Exercise instructions: The expected response is a copy of every line in the entries below that includes the word "scheduler".

Saved data entries:
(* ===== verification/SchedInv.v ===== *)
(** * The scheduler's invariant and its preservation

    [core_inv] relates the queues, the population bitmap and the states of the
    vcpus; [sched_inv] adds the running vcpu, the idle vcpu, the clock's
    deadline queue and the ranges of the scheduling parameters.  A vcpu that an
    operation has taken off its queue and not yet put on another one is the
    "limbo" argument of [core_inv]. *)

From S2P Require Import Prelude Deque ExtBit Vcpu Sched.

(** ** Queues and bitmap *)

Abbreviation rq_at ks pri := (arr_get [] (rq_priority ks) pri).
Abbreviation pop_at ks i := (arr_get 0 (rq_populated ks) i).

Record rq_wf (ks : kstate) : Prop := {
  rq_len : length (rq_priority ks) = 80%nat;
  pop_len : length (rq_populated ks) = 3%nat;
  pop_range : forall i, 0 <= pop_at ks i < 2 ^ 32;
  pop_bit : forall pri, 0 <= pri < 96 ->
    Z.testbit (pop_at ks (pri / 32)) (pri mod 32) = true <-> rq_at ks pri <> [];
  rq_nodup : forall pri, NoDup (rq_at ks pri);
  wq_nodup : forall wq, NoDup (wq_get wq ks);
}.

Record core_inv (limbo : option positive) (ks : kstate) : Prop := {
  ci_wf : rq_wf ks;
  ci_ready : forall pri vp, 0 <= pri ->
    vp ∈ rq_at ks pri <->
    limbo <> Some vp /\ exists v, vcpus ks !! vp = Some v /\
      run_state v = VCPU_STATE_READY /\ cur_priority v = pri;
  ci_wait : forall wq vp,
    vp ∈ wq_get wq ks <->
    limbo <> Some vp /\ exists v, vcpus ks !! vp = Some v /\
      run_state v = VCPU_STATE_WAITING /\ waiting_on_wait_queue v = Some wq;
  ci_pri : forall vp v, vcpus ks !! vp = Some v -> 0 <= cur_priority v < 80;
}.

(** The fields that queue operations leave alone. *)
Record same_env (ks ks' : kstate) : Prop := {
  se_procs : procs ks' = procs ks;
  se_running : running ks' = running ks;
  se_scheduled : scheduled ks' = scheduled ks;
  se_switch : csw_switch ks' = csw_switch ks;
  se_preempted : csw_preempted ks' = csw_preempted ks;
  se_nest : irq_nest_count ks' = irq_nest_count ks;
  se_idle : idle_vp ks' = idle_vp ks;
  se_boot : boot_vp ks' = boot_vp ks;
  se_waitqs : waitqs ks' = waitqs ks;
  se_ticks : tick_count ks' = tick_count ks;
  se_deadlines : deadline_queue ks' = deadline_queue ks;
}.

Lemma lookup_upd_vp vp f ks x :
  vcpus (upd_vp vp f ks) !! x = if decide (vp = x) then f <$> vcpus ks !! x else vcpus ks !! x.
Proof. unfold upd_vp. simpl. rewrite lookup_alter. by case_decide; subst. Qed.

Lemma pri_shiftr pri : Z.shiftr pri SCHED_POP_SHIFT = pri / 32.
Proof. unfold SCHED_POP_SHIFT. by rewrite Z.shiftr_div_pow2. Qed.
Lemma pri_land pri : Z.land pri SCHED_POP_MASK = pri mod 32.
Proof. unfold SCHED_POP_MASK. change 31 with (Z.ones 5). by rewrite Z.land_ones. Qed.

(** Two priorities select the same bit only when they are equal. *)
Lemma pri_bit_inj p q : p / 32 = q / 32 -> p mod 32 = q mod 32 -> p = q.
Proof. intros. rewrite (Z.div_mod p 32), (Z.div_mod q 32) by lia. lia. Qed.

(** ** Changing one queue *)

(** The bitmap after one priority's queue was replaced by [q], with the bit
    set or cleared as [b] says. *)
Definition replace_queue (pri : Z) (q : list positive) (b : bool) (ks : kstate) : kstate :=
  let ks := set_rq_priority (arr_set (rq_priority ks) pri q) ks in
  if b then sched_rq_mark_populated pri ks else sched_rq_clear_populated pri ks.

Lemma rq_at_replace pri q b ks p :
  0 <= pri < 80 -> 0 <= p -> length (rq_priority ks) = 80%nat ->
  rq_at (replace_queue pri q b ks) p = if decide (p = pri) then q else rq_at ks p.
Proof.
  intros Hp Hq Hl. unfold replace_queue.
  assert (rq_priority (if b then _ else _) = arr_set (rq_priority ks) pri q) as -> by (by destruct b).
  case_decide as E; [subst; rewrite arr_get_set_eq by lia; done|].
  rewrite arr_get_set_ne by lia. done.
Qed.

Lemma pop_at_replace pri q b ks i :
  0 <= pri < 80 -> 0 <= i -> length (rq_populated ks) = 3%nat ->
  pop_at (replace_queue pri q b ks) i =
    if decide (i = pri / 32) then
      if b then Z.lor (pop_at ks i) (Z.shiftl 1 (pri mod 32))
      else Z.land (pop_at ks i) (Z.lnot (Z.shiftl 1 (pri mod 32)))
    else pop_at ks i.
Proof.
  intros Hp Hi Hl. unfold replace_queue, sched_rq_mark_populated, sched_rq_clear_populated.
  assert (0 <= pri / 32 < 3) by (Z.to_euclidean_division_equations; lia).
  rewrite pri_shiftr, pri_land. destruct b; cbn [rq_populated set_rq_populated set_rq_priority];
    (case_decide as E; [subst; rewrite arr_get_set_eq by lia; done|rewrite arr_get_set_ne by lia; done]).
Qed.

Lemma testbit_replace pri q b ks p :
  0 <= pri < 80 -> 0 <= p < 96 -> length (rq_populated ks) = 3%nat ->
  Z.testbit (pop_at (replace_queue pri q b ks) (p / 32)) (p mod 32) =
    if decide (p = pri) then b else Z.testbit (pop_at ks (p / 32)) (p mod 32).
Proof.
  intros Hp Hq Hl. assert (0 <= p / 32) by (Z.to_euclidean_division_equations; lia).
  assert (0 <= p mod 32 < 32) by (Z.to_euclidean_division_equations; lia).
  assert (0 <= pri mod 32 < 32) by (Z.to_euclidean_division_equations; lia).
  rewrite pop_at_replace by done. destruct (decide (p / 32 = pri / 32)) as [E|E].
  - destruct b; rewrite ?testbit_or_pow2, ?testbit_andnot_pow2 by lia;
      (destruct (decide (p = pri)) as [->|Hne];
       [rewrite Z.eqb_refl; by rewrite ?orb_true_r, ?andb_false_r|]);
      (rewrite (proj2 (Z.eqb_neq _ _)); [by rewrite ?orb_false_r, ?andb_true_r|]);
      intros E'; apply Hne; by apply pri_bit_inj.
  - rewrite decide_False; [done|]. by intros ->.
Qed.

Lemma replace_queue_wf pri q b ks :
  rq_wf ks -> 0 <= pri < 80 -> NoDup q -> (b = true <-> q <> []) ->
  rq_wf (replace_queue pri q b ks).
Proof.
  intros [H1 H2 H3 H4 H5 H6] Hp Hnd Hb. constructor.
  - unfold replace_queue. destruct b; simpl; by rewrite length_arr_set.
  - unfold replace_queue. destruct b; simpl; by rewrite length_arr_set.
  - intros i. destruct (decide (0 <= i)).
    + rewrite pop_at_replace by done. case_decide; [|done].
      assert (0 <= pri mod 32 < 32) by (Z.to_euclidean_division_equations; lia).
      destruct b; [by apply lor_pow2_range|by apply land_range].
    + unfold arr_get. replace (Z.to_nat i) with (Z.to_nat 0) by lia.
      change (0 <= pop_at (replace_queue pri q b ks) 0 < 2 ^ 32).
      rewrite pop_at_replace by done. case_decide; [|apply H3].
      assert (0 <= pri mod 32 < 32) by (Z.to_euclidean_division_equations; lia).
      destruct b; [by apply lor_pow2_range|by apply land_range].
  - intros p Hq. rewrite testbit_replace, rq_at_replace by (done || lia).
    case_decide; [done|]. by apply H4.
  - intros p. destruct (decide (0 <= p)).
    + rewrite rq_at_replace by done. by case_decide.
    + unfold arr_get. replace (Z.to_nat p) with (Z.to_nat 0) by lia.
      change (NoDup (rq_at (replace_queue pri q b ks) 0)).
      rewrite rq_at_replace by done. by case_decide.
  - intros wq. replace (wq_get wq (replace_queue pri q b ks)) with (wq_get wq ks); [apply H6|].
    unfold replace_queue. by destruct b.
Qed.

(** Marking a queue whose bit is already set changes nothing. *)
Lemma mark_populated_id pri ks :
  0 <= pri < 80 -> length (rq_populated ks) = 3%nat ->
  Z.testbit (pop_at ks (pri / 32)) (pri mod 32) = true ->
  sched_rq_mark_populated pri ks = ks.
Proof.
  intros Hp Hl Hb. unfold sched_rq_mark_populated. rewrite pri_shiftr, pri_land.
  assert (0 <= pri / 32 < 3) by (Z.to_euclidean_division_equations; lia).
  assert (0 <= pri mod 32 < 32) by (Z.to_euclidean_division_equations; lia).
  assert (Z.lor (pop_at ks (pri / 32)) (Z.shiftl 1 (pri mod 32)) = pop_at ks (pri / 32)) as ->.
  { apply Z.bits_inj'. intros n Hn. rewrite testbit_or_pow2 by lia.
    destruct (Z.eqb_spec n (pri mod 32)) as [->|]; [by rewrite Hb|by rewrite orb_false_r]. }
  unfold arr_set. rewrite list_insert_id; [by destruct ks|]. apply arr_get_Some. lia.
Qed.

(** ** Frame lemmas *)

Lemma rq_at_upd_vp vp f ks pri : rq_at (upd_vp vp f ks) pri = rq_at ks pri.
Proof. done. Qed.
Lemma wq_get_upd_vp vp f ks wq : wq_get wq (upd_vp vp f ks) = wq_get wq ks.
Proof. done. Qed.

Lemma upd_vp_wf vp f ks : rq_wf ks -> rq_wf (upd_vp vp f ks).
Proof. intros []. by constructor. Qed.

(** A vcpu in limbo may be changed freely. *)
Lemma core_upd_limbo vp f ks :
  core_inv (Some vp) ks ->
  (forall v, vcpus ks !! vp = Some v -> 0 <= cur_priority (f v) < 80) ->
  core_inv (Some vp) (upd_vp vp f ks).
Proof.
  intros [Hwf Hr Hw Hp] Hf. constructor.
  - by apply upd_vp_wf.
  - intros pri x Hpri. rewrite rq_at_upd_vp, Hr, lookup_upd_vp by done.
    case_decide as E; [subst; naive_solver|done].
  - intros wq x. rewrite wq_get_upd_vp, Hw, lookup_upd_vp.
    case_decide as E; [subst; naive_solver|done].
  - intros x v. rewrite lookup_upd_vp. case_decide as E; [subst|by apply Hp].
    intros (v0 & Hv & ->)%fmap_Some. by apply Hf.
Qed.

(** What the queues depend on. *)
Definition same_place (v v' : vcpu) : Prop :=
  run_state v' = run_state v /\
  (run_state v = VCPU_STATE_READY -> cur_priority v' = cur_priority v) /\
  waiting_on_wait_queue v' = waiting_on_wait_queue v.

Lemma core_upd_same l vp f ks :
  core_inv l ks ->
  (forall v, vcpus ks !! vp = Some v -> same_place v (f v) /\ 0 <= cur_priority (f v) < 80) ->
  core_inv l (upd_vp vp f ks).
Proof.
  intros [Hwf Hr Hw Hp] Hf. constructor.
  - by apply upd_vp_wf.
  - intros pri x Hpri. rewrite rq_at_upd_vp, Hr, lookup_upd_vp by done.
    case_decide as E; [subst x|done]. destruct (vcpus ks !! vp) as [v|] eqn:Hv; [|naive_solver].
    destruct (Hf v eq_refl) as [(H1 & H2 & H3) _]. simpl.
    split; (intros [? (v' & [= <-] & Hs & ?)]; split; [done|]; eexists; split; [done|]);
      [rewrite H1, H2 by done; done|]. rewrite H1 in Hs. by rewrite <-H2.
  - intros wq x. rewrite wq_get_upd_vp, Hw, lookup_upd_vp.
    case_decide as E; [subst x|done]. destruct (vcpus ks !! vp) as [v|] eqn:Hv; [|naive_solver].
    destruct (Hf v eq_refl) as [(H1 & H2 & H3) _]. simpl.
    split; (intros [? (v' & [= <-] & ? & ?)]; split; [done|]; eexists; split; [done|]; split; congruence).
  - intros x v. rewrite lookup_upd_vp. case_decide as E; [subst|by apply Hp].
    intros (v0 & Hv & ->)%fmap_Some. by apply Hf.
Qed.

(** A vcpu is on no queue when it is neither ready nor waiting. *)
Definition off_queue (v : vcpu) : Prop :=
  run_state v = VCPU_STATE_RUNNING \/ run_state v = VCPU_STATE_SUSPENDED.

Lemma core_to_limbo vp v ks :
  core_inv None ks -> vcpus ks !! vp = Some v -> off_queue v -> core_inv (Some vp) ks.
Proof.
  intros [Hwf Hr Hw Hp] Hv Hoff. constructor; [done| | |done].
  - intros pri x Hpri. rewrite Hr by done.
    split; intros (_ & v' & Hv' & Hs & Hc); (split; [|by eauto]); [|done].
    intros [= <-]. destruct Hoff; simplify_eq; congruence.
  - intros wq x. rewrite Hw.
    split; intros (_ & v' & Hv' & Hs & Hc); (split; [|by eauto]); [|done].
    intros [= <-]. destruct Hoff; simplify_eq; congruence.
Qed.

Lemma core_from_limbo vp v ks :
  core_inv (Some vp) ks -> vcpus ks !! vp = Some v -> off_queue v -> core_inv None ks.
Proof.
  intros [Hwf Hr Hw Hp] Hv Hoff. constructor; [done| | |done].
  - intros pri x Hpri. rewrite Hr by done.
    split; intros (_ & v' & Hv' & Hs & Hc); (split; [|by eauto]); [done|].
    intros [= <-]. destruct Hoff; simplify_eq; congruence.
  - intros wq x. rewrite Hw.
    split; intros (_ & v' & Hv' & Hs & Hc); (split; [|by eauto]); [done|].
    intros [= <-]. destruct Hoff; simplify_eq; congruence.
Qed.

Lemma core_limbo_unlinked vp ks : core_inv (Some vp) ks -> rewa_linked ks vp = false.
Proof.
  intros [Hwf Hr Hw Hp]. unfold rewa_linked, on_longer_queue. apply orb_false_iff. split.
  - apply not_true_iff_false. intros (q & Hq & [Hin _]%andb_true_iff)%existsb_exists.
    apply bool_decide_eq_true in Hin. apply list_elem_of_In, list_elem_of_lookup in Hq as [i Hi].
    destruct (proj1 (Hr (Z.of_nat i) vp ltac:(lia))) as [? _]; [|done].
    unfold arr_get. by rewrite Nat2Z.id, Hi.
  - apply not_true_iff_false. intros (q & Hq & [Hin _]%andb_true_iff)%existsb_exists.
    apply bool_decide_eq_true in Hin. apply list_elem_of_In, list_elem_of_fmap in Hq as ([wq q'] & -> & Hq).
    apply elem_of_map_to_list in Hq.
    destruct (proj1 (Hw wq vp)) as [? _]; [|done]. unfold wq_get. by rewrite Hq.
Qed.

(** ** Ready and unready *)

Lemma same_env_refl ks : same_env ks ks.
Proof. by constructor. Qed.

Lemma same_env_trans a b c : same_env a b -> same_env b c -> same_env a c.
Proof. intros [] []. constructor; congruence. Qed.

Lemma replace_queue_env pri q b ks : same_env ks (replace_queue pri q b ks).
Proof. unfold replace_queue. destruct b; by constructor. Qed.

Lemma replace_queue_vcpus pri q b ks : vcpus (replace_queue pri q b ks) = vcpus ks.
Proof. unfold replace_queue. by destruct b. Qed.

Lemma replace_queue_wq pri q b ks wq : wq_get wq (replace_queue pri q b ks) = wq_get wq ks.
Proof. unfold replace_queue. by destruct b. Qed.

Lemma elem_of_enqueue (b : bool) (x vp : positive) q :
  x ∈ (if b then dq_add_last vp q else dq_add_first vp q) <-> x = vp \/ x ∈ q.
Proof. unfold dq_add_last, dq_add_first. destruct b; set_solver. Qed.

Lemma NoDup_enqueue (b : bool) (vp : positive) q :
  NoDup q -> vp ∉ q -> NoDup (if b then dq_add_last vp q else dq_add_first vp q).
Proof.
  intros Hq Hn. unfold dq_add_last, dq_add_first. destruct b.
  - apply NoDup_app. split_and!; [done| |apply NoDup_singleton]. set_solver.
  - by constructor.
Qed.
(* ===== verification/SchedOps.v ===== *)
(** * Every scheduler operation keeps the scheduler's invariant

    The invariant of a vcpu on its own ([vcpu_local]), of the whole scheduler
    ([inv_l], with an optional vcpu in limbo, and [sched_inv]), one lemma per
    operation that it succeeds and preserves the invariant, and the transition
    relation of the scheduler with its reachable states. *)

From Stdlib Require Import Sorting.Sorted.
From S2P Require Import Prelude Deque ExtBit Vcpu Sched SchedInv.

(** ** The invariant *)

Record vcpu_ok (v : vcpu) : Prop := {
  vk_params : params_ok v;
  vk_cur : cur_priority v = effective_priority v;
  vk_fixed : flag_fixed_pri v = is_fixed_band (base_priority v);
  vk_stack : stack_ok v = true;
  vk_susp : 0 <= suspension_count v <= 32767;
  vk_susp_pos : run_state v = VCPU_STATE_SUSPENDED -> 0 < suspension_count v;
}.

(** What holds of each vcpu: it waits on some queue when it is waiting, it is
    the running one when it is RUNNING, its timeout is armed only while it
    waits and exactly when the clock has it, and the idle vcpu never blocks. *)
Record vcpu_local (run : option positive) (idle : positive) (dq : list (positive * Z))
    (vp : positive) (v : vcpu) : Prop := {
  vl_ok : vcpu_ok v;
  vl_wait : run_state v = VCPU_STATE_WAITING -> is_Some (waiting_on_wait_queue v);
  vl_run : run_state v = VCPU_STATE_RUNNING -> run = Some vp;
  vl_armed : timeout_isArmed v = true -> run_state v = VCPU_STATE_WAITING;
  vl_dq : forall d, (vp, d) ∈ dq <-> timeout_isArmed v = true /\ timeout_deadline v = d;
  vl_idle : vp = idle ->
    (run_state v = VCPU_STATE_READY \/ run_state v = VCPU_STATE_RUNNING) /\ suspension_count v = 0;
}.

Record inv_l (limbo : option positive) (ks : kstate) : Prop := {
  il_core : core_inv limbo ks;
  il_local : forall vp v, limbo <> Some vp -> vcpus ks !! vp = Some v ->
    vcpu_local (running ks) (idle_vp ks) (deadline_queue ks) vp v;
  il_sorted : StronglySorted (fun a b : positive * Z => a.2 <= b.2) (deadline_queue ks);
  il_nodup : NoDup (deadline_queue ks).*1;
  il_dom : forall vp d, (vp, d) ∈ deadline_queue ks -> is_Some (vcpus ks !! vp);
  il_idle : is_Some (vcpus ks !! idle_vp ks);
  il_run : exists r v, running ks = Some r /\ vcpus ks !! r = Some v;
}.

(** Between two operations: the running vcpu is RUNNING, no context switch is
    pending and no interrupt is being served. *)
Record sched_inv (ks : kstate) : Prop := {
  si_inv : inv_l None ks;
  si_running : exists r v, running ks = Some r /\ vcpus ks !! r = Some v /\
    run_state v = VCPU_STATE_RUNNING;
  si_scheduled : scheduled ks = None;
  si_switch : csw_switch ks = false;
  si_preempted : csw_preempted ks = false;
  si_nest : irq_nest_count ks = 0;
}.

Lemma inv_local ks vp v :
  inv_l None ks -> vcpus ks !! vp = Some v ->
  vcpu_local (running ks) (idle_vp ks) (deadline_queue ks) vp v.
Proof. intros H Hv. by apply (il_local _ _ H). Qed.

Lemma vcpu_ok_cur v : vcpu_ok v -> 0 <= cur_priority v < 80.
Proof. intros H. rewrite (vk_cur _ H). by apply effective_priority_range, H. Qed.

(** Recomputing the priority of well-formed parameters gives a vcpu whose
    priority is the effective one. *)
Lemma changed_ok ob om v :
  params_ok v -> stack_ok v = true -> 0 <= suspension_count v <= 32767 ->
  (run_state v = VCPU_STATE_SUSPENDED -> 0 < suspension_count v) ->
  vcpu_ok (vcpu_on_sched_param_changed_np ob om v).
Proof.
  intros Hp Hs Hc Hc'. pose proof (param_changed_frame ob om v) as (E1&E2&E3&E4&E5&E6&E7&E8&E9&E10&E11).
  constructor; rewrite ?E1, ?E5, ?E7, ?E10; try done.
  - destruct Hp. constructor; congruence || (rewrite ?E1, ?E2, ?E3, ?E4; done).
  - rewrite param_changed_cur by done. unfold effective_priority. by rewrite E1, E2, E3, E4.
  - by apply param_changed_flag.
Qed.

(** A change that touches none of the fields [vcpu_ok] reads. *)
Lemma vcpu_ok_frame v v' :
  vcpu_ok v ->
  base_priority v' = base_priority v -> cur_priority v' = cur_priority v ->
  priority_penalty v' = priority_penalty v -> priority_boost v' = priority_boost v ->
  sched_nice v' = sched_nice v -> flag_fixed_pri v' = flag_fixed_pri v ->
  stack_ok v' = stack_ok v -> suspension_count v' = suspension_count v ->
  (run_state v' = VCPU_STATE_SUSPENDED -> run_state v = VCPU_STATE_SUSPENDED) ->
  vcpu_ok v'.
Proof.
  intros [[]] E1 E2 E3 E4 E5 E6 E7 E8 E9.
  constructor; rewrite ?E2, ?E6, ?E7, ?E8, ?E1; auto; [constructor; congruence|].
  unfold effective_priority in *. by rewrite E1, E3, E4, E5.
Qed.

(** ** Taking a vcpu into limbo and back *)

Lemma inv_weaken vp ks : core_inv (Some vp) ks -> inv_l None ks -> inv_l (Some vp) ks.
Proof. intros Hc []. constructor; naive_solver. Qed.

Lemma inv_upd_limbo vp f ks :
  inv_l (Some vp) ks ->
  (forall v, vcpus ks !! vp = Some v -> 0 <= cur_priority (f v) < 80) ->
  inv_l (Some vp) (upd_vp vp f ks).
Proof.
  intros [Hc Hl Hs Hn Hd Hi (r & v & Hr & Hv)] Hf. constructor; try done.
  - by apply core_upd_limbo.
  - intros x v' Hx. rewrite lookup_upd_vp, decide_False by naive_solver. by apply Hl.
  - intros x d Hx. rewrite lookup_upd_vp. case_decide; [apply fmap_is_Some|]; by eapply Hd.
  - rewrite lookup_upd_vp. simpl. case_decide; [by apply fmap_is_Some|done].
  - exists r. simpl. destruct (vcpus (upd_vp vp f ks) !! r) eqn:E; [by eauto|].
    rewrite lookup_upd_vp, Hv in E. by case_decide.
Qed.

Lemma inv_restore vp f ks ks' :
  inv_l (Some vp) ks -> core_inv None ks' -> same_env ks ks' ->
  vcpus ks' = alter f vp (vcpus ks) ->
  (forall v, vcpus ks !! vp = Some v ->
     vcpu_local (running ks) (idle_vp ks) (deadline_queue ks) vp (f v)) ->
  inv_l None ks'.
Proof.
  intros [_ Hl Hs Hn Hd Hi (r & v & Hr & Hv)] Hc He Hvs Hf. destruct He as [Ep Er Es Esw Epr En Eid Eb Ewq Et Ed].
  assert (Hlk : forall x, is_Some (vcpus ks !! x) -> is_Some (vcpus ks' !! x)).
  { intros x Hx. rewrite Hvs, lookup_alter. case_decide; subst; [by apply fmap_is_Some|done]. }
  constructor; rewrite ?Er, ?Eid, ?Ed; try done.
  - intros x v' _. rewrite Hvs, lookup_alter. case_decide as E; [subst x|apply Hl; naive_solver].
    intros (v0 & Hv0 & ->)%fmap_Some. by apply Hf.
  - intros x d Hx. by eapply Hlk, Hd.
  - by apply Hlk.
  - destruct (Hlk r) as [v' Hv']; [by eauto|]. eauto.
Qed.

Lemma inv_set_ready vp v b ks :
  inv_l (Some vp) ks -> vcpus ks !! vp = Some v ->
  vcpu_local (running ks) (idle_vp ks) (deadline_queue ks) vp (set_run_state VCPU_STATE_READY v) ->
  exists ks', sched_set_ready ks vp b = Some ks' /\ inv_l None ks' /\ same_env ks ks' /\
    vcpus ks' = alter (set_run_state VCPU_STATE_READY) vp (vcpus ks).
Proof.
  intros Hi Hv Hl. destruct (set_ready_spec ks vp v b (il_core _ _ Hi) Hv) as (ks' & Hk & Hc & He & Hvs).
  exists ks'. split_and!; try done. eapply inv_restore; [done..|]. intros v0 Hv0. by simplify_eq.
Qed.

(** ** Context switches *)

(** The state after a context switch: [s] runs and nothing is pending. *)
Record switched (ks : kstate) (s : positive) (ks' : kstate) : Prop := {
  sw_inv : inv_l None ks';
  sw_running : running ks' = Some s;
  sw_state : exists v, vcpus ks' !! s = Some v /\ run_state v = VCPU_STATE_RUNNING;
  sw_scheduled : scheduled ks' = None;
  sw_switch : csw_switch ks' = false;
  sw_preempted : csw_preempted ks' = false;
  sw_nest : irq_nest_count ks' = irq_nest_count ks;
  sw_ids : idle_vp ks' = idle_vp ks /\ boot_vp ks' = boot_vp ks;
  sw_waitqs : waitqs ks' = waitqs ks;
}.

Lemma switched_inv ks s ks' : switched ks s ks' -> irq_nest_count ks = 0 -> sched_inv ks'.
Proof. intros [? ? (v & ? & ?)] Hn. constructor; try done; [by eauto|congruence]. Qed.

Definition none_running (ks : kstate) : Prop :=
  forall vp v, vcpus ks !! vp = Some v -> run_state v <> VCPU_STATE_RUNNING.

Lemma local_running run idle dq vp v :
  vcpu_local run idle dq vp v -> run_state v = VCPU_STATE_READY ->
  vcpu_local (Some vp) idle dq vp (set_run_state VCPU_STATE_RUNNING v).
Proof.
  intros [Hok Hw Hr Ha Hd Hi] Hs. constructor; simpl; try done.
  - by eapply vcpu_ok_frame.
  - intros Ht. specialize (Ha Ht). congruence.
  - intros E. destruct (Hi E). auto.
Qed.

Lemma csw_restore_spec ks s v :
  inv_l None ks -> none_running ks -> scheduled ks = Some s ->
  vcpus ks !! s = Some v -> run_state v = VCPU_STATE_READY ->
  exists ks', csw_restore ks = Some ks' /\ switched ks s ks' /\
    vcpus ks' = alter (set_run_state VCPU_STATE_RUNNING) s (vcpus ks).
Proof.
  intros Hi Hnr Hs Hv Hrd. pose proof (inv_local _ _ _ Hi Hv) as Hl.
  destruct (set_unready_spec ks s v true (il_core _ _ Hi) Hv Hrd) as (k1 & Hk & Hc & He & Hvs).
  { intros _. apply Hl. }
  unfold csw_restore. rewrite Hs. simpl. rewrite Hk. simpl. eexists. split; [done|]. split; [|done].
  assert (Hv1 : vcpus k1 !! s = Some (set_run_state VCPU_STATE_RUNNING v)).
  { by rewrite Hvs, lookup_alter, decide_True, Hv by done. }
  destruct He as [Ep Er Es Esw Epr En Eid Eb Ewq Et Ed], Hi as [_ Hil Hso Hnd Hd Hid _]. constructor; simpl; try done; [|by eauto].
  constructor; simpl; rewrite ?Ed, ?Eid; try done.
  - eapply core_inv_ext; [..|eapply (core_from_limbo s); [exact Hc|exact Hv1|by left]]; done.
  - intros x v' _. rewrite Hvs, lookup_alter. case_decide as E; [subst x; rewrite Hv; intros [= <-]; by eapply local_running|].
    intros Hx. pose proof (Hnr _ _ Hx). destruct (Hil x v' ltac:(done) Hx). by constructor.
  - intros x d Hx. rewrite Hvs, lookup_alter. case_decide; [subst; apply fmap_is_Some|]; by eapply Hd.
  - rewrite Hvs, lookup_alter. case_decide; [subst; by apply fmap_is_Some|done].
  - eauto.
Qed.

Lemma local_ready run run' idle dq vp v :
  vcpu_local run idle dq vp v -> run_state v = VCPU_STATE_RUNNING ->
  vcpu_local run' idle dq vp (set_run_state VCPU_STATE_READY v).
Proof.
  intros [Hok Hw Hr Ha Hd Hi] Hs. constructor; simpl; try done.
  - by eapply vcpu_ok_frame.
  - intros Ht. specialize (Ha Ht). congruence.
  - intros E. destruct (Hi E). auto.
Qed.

Output for this task:
(** * The scheduler's invariant and its preservation
(** * Every scheduler operation keeps the scheduler's invariant
    The invariant of a vcpu on its own ([vcpu_local]), of the whole scheduler
    relation of the scheduler with its reachable states. *)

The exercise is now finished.